Server-Side vs Client-Side Evaluation
Server-side: Server checks flag state, decides what code to execute. Use for subscription checks, rate limiting, payment logic. User never sees flag logic.
Client-side: JavaScript checks flag, renders different UI. Use for UI experiments, non-sensitive features. Faster but exposes flag logic to browser.
Governance: Avoiding Flag Debt
Naming Conventions
Bad: new_feature_v2, test123
Good: feat_new_checkout, exp_onboarding_flow_v2, ops_stripe_payment_gate
Prefix by type: feat_, exp_, ops_, perm_
Ownership
Every flag must have an owner responsible for removing it. Reassign during offboarding to prevent orphaned flags.
Cap Active Flags at 50-100
More than 100 creates cognitive load.
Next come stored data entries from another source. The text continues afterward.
(** X5: on integers that fit, reordering the data does not change the
    median, and the mode of the reordered data occurs as often as the
    mode of the data; when one value occurs more often than every other,
    the mode is the same. *)
Theorem reordering_keeps_statistics (data data' : list Z) :
  data ≡ₚ data' → data ≠ [] → Forall (λ x, fits x = true) data →
  ∃ s s',
    Stats.calculate_stats data = Some s
    ∧ Stats.calculate_stats data' = Some s'
    ∧ Forall (λ x, fits x = true) data'
    ∧ Stats.median s = Stats.median s'
    ∧ occurrences (Stats.mode s') data = occurrences (Stats.mode s) data
    ∧ ((∀ v, v ≠ Stats.mode s →
             (occurrences v data < occurrences (Stats.mode s) data)%nat) →
       Stats.mode s' = Stats.mode s).
Proof.
  intros Hperm Hne Hfits.
  assert (Hne' : data' ≠ []).
  { intros ->. by apply Permutation_nil_r in Hperm. }
  destruct (calculate_stats_answer data Hne) as (m & -> & Hm & Hmax & _).
  destruct (calculate_stats_answer data' Hne') as (m' & -> & Hm' & Hmax' & _).
  do 2 eexists. split; [done|]. split; [done|].
  cbn [Stats.mean Stats.median Stats.mode].
  assert (Hcount : occurrences m' data = occurrences m data).
  { apply Nat.le_antisymm; [apply Hmax|].
    rewrite !(occurrences_Permutation _ data data' Hperm). apply Hmax'. }
  split_and!.
  - by rewrite <- Hperm.
  - by rewrite (np_median_Permutation _ _ Hperm).
  - done.
  - intros Hunique. destruct (decide (m' = m)) as [|Hneq]; [done|].
    specialize (Hunique m' Hneq). lia.
Qed.

Lemma median_splits_in_halves_witness :
  (4 ≤ 2 * at_most (Stats.np_median [3; 1; 2; 2]%Z) [3; 1; 2; 2]%Z)%nat
  ∧ (4 ≤ 2 * at_least (Stats.np_median [3; 1; 2; 2]%Z) [3; 1; 2; 2]%Z)%nat.
Proof.
  apply (median_splits_in_halves [3; 1; 2; 2]%Z).
  - discriminate.
  - by repeat constructor.
Defined.

Lemma statistics_within_data_range_witness :
  ∃ s, Stats.calculate_stats [4; 5; 6; 6; 6; 7; 7; 23] = Some s
       ∧ (inject_Z 4 <= Stats.median s <= inject_Z 23)%Q
       ∧ 4 ≤ Stats.mode s ≤ 23
       ∧ ∃ k, Z.abs k ≤ 2 ^ 53 ∧ (Stats.median s * 2 == inject_Z k)%Q.
Proof.
  apply (statistics_within_data_range [4; 5; 6; 6; 6; 7; 7; 23] 4 23).
  - discriminate.
  - by repeat constructor.
  - compute_done.
Defined.

Lemma whole_average_is_shown_exactly_witness :
  ∃ s, Stats.calculate_stats [3; -1; 4] = Some s
       ∧ (Stats.mean s == inject_Z 2)%Q
       ∧ Z.abs (10 * 2) ≤ 2 ^ 53
       ∧ ∀ part, part ⊆+ [3; -1; 4] → Z.abs (Stats.np_sum part) ≤ 2 ^ 53.
Proof.
  apply (whole_average_is_shown_exactly [3; -1; 4] 2).
  - discriminate.
  - vm_compute. discriminate.
  - reflexivity.
Defined.

Lemma reordering_keeps_statistics_witness :
  ∃ s s',
    Stats.calculate_stats [260; 250; 250] = Some s
    ∧ Stats.calculate_stats [250; 260; 250] = Some s'
    ∧ Forall (λ x, fits x = true) [250; 260; 250]
    ∧ Stats.median s = Stats.median s'
    ∧ occurrences (Stats.mode s') [260; 250; 250]
      = occurrences (Stats.mode s) [260; 250; 250]
    ∧ ((∀ v, v ≠ Stats.mode s →
             (occurrences v [260; 250; 250]%Z
              < occurrences (Stats.mode s) [260; 250; 250]%Z)%nat) →
       Stats.mode s' = Stats.mode s).
Proof.
  apply (reordering_keeps_statistics [260; 250; 250] [250; 260; 250]).
  - apply perm_swap.
  - discriminate.
  - by repeat constructor.
Defined.

(** ** The data line *)

(** X15: the data line shows the values of the scenario in their order;
    an item is shown as outlier exactly when the scenario is 1 and its
    index is the scenario's [outlier_index], and as mode exactly when the
    scenario is 2 and its index is among the scenario's [mode_indices]. *)
Theorem highlights_follow_the_scenario
    (scenario_id : Z) (scenario : Stats.scenario) (i : nat)
    (c : Markup.item_class) (v : Z) :
  (Markup.data_html scenario_id scenario).*2 = Stats.data scenario
  ∧ (Markup.data_html scenario_id scenario !! i = Some (c, v) →
     Stats.data scenario !! i = Some v
     ∧ (c = Markup.outlier
        ↔ scenario_id = 1 ∧ Stats.outlier_index scenario = Some i)
     ∧ (c = Markup.mode_highlight
        ↔ scenario_id = 2 ∧ i ∈ Stats.mode_indices scenario)).
Proof.
  split.
  - unfold Markup.data_html. apply list_eq. intros j.
    rewrite list_lookup_fmap, list_lookup_imap.
    destruct (Stats.data scenario !! j) as [x|]; [|done]. simpl.
    by repeat case_match.
  - unfold Markup.data_html. rewrite list_lookup_imap.
    destruct (Stats.data scenario !! i) as [x|]; [|done]. simpl.
    destruct (Z.eqb_spec scenario_id 1) as [He1|Hne1];
      destruct (Z.eqb_spec scenario_id 2) as [He2|Hne2];
      simpl; repeat case_bool_decide; intros [= <- <-];
      (split; [done|]); intuition congruence.
Qed.

Lemma highlights_follow_the_scenario_witness :
  Stats.data (Stats.mk_scenario [4; 9; 9] (Some 1%nat) []) !! 1%nat
    = Some 9
  ∧ (Markup.outlier = Markup.outlier
     ↔ 1 = 1
       ∧ Stats.outlier_index
           (Stats.mk_scenario [4; 9; 9] (Some 1%nat) []) = Some 1%nat)
  ∧ (Markup.outlier = Markup.mode_highlight
     ↔ 1 = 2
       ∧ 1%nat ∈ Stats.mode_indices
           (Stats.mk_scenario [4; 9; 9] (Some 1%nat) [])).
Proof.
  apply (proj2 (highlights_follow_the_scenario
                  1 (Stats.mk_scenario [4; 9; 9] (Some 1%nat) [])
                  1 Markup.outlier 9)).
  vm_compute. reflexivity.
Defined.

(** X16: on the page's two scenarios the highlighted items are the ones
    the statistics single out: an item is shown as mode exactly when it
    is a value of scenario 2 equal to the mode [calculate_stats] answers,
    and as outlier exactly when it is the value of scenario 1 that is
    greater than every other value. *)
Theorem table_highlights_agree_with_statistics
    (scenario_id : Z) (scenario : Stats.scenario) (stats : Stats.stats)
    (i : nat) (c : Markup.item_class) (v : Z) :
  dict_get Stats.scenarios scenario_id = Some scenario →
  Stats.calculate_stats (Stats.data scenario) = Some stats →
  Markup.data_html scenario_id scenario !! i = Some (c, v) →
  (c = Markup.mode_highlight ↔ scenario_id = 2 ∧ v = Stats.mode stats)
  ∧ (c = Markup.outlier
     ↔ scenario_id = 1
       ∧ ∀ j x, Stats.data scenario !! j = Some x → j ≠ i → x < v).
Proof.
  intros Hsc Hstats.
  unfold Stats.scenarios in Hsc. cbn [dict_get] in Hsc.
  repeat case_decide; [| |done]; subst scenario_id;
    injection Hsc as <-; cbn [Stats.data] in Hstats;
    vm_compute in Hstats; injection Hstats as <-; cbn [Stats.mode];
    intros Hl; do 9 (try (destruct i as [|i]));
    vm_compute in Hl; try discriminate Hl; injection Hl as <- <-;
    (split; split; [intros [=]| intros [Ha Hb]; try lia; try done
                   |intros [=]| intros [Ha Hb]; try lia; try done]).
  all: try (exfalso; specialize (Hb 7%nat 23 eq_refl); lia).
  all: split; try done.
  intros j x Hj Hne. cbn [Stats.data] in Hj.
  do 8 (destruct j as [|j]; [injection Hj as <-; lia|]).
  discriminate Hj.
Qed.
Quarterly audits: delete flags untouched 30+ days, convert permanent flags to entitlement service, remove concluded experiments.
CI/CD Integration
Add CI check that fails if flag active >90 days without update, referenced but undefined, or marked for deletion but still has code refs.
Monitoring and Alerting
Alert on:
- Flag evaluation latency >100ms — flag service issue
- Sudden evaluation spike — loop or infinite retry
- KPI drops correlated with flag changes — roll back immediately
Integrate flag state into error tracking (Sentry) and analytics (Mixpanel) to correlate issues with rollouts.
Common Mistakes
- Nested flags:
if (flagA && flagB) creates exponential complexity
- No rollback plan: Define trigger conditions (error rate >1%, latency >500ms)
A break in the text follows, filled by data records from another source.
(** C4, as amended.  On every section document of ASCII text the extractor
    returns one parameter per distinct level-2 heading, in the order in
    which the headings first occur; a heading that occurs again gives no further
    parameter, and the parameter of a heading has the body of the last
    section under that heading as its description (cut to 200 characters,
    absent when the body is empty).  A description is therefore never taken
    from text that no level-2 section holds.  For a document written as
    lines of narrative followed by sections, each a heading line and the
    lines of its body, the level-2 sections are the sections written: the
    narrative before the first heading is in none of them. *)
Theorem sections_by_heading (content path : string) :
  Str.is_ascii content = true ->
  (exists b,
      extract_text (inr content) path = Ok b
      /\ map name (parameters b) = first_occurrences [] (headings content)
      /\ forall p, In p (parameters b) ->
           exists body,
             last_body (name p) (heading_sections content) = Some body
             /\ p = {| name := name p; type := Some "section"; required := false;
                       default := None;
                       description := if Str.is_empty body then None
                                      else Some (Str.take 200 body) |})
  /\ (forall preamble sections,
        content = render preamble sections ->
        Forall plain_line preamble ->
        Forall written_section sections ->
        heading_sections content
        = map (fun s => (Str.strip (fst s),
                         Str.strip (Str.nl ++ Fixtures.text (snd s))))
              sections).
Proof.
  intros _. split.
  - eexists. split; [reflexivity|]. cbn [parameters].
    unfold _extract_sections. rewrite fill_sections_fold.
    fold (heading_sections content).
    assert (Hkeys : Dict.keys (fold_left set_section (heading_sections content) [])
                    = first_occurrences [] (headings content)).
    { now rewrite keys_fold. }
    split.
    + rewrite <- Hkeys. unfold Dict.keys. rewrite map_map. reflexivity.
    + intros p Hp. apply in_map_iff in Hp as [[h body] [<- Hin]].
      exists body. split; [|reflexivity]. cbn [section_param name fst].
      apply in_get in Hin; [|rewrite Hkeys; apply first_occurrences_nodup].
      rewrite get_fold in Hin. simpl in Hin.
      now destruct (last_body h (heading_sections content)).
  - intros preamble sections -> Hp Hs. unfold heading_sections.
    rewrite (render_split Hp Hs). cbn [tl]. apply pairs_flat_map.
Qed.
(** * snpy: the prompt engine of the class [Snpy], embedded and verified

    The development follows the TypeScript class [Snpy]: the windowed list
    renderer ([getVisibleRange]), the key handlers of the five prompt kinds
    ([handleSelectable], [handleCheckbox], [handleInput], [handleConfirm],
    [handleDirectory]) and the two file helpers ([makeFolder],
    [makeTemplate]).

    Conventions of the embedding
    - a JavaScript number that holds an index is a [Z] (the cursor of an
      empty list becomes [-1] after the up key);
    - a JavaScript string is a [string], its code units being the
      characters of [ascii]; [s || d] on strings is [js_or];
    - an array read [a[i]] is [js_index], [None] standing for [undefined];
    - a promise that is resolved from a key handler is a step function
      [state -> KeyPress -> Step state result]; the handler is removed when
      the promise resolves, so [run_keys] stops at the first [Resolve];
    - Node's [fs] is a capability class [FileSystem]; a call that may throw
      returns an [outcome]. *)

From Stdlib Require Import ZArith String Ascii List Bool Lia.
From Stdlib Require Import DecimalString DecimalZ DecimalPos Sorted.
From stdpp Require Import base option list sorting strings gmap.

Import ListNotations.
Local Open Scope string_scope.
Local Open Scope Z_scope.

(** ** JavaScript values *)

Module JS.

(** [s || d] for two strings: the empty string is the only falsy one. *)
Definition js_or (s d : string) : string :=
  if String.eqb s EmptyString then d else s.

(** [a[i]] for a number [i] that holds an integer: [undefined] outside of
    [0 .. a.length - 1], negative indices included. *)
Definition js_index {A : Type} (a : list A) (i : Z) : option A :=
  if i <? 0 then None else a !! Z.to_nat i.

(** [a[i] || ''] on an array of strings. *)
Definition js_index_or_empty (a : list string) (i : Z) : string :=
  match js_index a i with
  | Some s => js_or s EmptyString
  | None => EmptyString
  end.

(** [a.length] as a number. *)
Definition js_length {A : Type} (a : list A) : Z := Z.of_nat (List.length a).

(** [a.slice(start, end)] for [0 <= start], [0 <= end]. *)
Definition js_slice {A : Type} (a : list A) (start end_ : Z) : list A :=
  take (Z.to_nat end_ - Z.to_nat start)%nat (drop (Z.to_nat start) a).

End JS.
Export JS.

(** ** Windowed list renderer *)

Definition MAX_VISIBLE_ITEMS : Z := 10.

Record VisibleRange : Type := mkRange {
  start : Z;
  end_ : Z;
  showTop : bool;
  showBottom : bool
}.

(** [getVisibleRange(items, currentIndex, maxVisible = MAX_VISIBLE_ITEMS)].
    [Math.floor(maxVisible / 2)] is [Z.div], which rounds down. *)
Definition getVisibleRange {A : Type} (items : list A) (currentIndex : Z)
    (maxVisible : Z) : VisibleRange :=
  let half := maxVisible / 2 in
  let start0 := Z.max 0 (currentIndex - half) in
  let end0 := Z.min (js_length items) (start0 + maxVisible) in
  let start1 :=
    if end0 =? js_length items then Z.max 0 (end0 - maxVisible) else start0 in
  let end1 :=
    if start1 =? 0 then Z.min (js_length items) maxVisible else end0 in
  {| start := start1;
     end_ := end1;
     showTop := 0 <? start1;
     showBottom := end1 <? js_length items |}.

(** The call with the default third argument. *)
Definition getVisibleRange_default {A : Type} (items : list A)
    (currentIndex : Z) : VisibleRange :=
  getVisibleRange items currentIndex MAX_VISIBLE_ITEMS.

(** The slice that [render] draws. *)
Definition visibleChoices {A : Type} (items : list A) (currentIndex : Z)
    : list A :=
  let r := getVisibleRange_default items currentIndex in
  js_slice items (start r) (end_ r).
- Using flags for config: API URLs, DB creds belong in env vars, not flags
- No analytics events: Fire event on every evaluation to measure adoption
Self-hosted: Unleash (open-source, enterprise), Flagsmith (lightweight)
Managed: LaunchDarkly (enterprise standard), PostHog (flags + analytics), Statsig (generous free tier)
For startups, PostHog or Statsig. For enterprise, LaunchDarkly.
For billing tier-gating, see Stripe Subscription Setup. For scaling, see Scaling SaaS from MVP to Enterprise.
FAQs
What is a feature flag in SaaS?
A conditional toggle in code that enables/disables features at runtime without deploying new code. Used for progressive rollouts, A/B testing, tier gating, and kill switches.
What's the difference between feature flags and environment variables?
Feature flags control features dynamically (per user, tier, percentage). Environment variables configure infrastructure (API keys, DB URLs) set at deploy time.
How long should a feature flag live?
Release flags: days to weeks. Experiment flags: weeks to months. Kill switches: permanent. Permission flags: permanent. Anything active >90 days without updates is debt.
Should I use server-side or client-side feature flags?
Server-side for security-sensitive logic (tier checks, payments, rate limiting). Client-side for UI experiments. If in doubt, use server-side—more secure.